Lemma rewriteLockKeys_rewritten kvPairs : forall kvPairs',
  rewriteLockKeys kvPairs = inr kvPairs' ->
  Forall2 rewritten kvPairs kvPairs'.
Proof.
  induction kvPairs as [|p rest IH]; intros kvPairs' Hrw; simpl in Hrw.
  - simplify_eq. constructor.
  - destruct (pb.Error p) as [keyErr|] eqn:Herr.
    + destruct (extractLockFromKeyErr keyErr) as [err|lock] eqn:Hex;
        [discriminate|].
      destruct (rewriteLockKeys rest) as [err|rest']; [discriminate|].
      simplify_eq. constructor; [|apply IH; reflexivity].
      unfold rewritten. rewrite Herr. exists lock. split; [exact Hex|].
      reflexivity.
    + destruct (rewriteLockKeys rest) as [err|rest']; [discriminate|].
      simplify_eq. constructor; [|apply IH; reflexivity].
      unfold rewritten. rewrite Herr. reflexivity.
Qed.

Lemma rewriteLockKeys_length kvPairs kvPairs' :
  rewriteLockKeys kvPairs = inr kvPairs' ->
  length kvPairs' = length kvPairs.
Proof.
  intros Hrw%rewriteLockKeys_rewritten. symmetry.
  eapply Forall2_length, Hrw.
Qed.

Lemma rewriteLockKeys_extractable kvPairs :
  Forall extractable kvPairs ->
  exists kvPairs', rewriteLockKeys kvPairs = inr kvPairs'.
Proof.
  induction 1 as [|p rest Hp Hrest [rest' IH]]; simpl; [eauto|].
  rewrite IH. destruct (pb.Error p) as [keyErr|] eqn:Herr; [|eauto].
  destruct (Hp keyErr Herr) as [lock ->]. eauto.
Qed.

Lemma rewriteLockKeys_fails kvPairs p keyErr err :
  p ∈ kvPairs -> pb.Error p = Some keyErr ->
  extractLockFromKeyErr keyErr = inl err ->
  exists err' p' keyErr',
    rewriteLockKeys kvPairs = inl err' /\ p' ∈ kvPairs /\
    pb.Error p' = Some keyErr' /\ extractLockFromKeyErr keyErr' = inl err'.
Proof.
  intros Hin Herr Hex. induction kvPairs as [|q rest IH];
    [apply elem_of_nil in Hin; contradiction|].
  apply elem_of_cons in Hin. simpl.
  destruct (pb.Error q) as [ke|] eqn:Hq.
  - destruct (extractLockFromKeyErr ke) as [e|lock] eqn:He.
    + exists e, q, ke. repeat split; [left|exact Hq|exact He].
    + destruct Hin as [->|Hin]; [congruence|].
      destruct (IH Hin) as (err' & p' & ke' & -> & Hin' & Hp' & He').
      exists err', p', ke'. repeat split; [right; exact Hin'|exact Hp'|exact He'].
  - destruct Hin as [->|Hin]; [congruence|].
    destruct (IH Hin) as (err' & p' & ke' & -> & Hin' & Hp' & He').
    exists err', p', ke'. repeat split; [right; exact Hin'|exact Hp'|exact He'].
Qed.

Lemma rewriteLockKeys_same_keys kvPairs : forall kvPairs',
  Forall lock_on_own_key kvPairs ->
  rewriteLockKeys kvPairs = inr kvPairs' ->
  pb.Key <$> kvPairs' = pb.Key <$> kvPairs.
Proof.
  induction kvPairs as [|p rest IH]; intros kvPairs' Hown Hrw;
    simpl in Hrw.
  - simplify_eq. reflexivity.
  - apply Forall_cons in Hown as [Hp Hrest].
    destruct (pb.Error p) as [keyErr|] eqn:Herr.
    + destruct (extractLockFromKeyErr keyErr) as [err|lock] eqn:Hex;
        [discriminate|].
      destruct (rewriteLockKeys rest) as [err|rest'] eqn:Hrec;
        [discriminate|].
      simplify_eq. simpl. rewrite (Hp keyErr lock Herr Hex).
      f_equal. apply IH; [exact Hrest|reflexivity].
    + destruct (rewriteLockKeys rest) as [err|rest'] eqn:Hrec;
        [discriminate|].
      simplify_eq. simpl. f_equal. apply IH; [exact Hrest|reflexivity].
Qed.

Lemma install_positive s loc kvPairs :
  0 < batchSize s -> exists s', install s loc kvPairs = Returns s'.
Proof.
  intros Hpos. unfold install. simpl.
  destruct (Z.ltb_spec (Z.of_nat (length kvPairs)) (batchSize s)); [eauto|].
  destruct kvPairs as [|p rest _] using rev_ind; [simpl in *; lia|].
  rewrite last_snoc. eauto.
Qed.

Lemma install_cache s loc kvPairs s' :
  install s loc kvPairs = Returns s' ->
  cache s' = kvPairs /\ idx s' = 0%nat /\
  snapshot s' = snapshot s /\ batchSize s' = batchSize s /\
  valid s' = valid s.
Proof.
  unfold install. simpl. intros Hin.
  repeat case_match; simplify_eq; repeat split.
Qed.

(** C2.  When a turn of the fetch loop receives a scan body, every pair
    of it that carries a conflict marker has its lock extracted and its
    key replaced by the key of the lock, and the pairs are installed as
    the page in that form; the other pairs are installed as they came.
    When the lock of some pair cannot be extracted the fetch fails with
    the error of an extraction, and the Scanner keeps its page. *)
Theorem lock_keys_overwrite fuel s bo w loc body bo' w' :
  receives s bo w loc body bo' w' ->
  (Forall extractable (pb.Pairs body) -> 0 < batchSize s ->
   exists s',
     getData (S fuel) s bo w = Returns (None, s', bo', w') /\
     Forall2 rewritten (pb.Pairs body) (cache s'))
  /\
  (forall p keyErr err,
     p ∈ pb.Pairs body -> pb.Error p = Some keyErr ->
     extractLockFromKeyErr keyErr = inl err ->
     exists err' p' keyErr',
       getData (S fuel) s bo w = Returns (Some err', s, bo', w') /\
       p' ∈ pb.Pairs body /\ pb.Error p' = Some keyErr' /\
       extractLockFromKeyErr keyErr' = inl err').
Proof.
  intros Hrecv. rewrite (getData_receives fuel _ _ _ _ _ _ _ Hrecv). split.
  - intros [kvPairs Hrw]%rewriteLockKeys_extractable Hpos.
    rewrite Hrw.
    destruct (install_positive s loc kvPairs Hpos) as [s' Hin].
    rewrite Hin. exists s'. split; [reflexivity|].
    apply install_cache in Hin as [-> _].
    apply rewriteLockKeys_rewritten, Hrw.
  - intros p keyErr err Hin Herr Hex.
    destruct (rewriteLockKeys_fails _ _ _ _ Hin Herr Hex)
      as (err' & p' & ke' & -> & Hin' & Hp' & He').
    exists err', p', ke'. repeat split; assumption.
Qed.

^^^^^^^^^^^^^^^^

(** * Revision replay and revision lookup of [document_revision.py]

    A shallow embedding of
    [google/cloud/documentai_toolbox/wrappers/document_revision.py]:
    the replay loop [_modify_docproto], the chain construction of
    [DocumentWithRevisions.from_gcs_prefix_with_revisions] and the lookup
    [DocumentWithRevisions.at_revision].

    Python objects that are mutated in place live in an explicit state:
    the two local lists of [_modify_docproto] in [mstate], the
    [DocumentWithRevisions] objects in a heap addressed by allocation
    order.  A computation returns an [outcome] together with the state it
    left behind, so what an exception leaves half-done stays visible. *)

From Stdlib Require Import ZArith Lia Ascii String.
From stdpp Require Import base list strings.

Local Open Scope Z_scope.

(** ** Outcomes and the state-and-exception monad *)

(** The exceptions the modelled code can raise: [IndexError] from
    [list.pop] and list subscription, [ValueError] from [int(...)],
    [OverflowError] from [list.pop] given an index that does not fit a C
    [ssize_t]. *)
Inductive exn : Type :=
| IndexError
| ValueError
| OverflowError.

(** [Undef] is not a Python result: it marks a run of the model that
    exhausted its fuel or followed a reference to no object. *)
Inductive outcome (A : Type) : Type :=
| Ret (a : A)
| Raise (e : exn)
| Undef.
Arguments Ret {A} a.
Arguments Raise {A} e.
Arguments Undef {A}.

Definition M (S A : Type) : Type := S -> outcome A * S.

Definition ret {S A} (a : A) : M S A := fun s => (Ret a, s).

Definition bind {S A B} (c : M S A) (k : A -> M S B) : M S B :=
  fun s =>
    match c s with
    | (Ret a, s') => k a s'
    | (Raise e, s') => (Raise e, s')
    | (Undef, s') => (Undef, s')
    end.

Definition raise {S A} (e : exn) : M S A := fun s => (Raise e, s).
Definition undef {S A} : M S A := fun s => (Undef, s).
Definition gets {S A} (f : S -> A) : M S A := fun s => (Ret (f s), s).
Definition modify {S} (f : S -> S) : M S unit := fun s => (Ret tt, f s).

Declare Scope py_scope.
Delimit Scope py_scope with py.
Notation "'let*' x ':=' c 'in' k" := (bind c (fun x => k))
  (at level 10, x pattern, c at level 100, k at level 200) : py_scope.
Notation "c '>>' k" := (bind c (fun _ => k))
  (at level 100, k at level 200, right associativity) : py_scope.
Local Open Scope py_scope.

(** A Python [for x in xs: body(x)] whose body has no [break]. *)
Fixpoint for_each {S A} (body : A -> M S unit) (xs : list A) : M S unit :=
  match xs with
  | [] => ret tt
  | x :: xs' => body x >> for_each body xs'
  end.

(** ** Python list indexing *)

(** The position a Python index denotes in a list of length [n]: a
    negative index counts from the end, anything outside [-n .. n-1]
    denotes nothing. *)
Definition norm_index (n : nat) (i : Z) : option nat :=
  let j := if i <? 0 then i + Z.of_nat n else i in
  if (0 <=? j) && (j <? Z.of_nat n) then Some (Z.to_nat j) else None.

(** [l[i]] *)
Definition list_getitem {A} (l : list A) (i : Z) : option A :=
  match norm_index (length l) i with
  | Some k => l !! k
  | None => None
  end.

^^^^^^^^^^^^^^^^

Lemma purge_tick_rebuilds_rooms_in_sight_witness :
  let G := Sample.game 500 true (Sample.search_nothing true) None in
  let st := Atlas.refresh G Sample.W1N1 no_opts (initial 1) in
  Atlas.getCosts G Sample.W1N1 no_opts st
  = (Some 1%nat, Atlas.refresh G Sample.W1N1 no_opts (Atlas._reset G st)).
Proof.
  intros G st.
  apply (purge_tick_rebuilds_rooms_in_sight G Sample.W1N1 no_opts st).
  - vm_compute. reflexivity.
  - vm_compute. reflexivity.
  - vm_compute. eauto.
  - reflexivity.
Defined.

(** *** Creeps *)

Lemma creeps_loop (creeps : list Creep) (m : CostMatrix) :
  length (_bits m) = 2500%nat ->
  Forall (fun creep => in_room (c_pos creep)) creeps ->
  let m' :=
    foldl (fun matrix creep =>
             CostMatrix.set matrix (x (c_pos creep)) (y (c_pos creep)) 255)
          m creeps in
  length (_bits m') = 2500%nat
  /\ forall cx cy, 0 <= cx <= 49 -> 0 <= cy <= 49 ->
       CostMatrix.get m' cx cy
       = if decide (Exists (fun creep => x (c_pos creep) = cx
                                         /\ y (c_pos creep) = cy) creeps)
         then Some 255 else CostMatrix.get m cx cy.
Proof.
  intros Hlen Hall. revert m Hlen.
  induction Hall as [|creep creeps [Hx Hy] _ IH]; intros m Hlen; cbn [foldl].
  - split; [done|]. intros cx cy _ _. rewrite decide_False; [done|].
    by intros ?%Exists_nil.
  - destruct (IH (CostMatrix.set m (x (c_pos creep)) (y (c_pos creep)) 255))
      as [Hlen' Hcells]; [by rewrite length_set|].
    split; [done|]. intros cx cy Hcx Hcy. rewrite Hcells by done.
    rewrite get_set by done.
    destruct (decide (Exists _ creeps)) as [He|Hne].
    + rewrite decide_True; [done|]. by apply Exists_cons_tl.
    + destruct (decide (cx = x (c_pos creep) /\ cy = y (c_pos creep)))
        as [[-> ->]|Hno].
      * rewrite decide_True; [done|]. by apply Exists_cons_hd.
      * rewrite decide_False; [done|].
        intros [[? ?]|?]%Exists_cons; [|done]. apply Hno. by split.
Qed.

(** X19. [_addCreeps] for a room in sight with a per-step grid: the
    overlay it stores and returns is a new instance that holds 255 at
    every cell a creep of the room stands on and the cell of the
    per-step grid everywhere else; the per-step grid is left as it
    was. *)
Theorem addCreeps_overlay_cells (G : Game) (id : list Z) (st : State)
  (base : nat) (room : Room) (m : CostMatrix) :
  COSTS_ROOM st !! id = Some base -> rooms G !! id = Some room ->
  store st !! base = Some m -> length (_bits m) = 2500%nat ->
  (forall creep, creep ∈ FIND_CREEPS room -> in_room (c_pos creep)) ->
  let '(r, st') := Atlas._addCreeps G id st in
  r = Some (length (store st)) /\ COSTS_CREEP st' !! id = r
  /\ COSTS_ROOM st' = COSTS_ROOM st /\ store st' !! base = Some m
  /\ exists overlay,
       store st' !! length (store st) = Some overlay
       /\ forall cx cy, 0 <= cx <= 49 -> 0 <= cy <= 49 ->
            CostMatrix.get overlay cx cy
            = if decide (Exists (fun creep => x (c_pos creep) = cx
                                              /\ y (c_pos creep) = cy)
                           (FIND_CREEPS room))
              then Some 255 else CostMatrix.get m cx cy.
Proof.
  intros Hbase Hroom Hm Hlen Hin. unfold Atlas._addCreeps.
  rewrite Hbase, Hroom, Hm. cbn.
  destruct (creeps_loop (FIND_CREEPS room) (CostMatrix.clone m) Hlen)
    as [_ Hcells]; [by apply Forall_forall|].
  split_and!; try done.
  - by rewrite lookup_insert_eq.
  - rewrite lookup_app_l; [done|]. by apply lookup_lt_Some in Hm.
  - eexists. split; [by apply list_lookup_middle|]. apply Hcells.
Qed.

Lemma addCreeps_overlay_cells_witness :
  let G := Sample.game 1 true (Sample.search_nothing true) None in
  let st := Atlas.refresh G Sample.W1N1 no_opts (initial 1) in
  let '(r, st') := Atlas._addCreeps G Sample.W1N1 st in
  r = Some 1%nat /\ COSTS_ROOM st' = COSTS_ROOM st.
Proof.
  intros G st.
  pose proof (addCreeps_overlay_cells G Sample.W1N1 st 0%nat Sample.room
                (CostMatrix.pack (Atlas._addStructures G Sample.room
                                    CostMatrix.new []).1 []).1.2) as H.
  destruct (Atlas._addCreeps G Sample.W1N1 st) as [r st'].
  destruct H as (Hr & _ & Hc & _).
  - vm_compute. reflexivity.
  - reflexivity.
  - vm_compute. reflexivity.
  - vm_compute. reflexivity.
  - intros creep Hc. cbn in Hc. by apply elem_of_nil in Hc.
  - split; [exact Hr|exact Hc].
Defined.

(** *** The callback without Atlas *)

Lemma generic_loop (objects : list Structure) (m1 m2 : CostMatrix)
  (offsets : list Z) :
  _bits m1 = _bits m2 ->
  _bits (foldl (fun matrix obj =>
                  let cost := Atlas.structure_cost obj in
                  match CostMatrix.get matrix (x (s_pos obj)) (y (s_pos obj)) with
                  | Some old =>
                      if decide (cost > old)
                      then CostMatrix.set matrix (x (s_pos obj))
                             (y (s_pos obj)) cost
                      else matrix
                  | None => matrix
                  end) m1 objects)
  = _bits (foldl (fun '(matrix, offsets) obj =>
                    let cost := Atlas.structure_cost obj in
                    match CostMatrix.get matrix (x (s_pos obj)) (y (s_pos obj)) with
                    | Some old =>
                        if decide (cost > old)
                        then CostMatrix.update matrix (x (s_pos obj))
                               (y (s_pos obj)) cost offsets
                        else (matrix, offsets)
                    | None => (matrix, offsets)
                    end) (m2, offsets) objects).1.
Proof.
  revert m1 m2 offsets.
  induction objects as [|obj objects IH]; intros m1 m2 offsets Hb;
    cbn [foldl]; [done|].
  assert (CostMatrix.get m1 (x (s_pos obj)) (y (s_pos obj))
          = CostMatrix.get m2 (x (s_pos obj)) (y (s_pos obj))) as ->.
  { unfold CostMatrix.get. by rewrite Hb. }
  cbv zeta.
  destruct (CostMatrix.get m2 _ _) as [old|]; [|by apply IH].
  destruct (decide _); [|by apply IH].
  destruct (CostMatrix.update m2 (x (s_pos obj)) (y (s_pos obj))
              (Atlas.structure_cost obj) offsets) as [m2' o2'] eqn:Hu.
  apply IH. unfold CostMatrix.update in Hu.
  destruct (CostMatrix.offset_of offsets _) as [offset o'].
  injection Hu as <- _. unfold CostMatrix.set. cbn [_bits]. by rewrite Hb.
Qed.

^^^^^^^^^^^^^^^^

• [Task objective] Above are the entries. Copy exactly the part that opens with the line containing "rewrite Hbase, Hroom, Hm. cbn." and closes with the line containing "r = Some 1%nat", and no more.

• [Answer area]
  rewrite Hbase, Hroom, Hm. cbn.
  destruct (creeps_loop (FIND_CREEPS room) (CostMatrix.clone m) Hlen)
    as [_ Hcells]; [by apply Forall_forall|].
  split_and!; try done.
  - by rewrite lookup_insert_eq.
  - rewrite lookup_app_l; [done|]. by apply lookup_lt_Some in Hm.
  - eexists. split; [by apply list_lookup_middle|]. apply Hcells.
Qed.

Lemma addCreeps_overlay_cells_witness :
  let G := Sample.game 1 true (Sample.search_nothing true) None in
  let st := Atlas.refresh G Sample.W1N1 no_opts (initial 1) in
  let '(r, st') := Atlas._addCreeps G Sample.W1N1 st in
  r = Some 1%nat /\ COSTS_ROOM st' = COSTS_ROOM st.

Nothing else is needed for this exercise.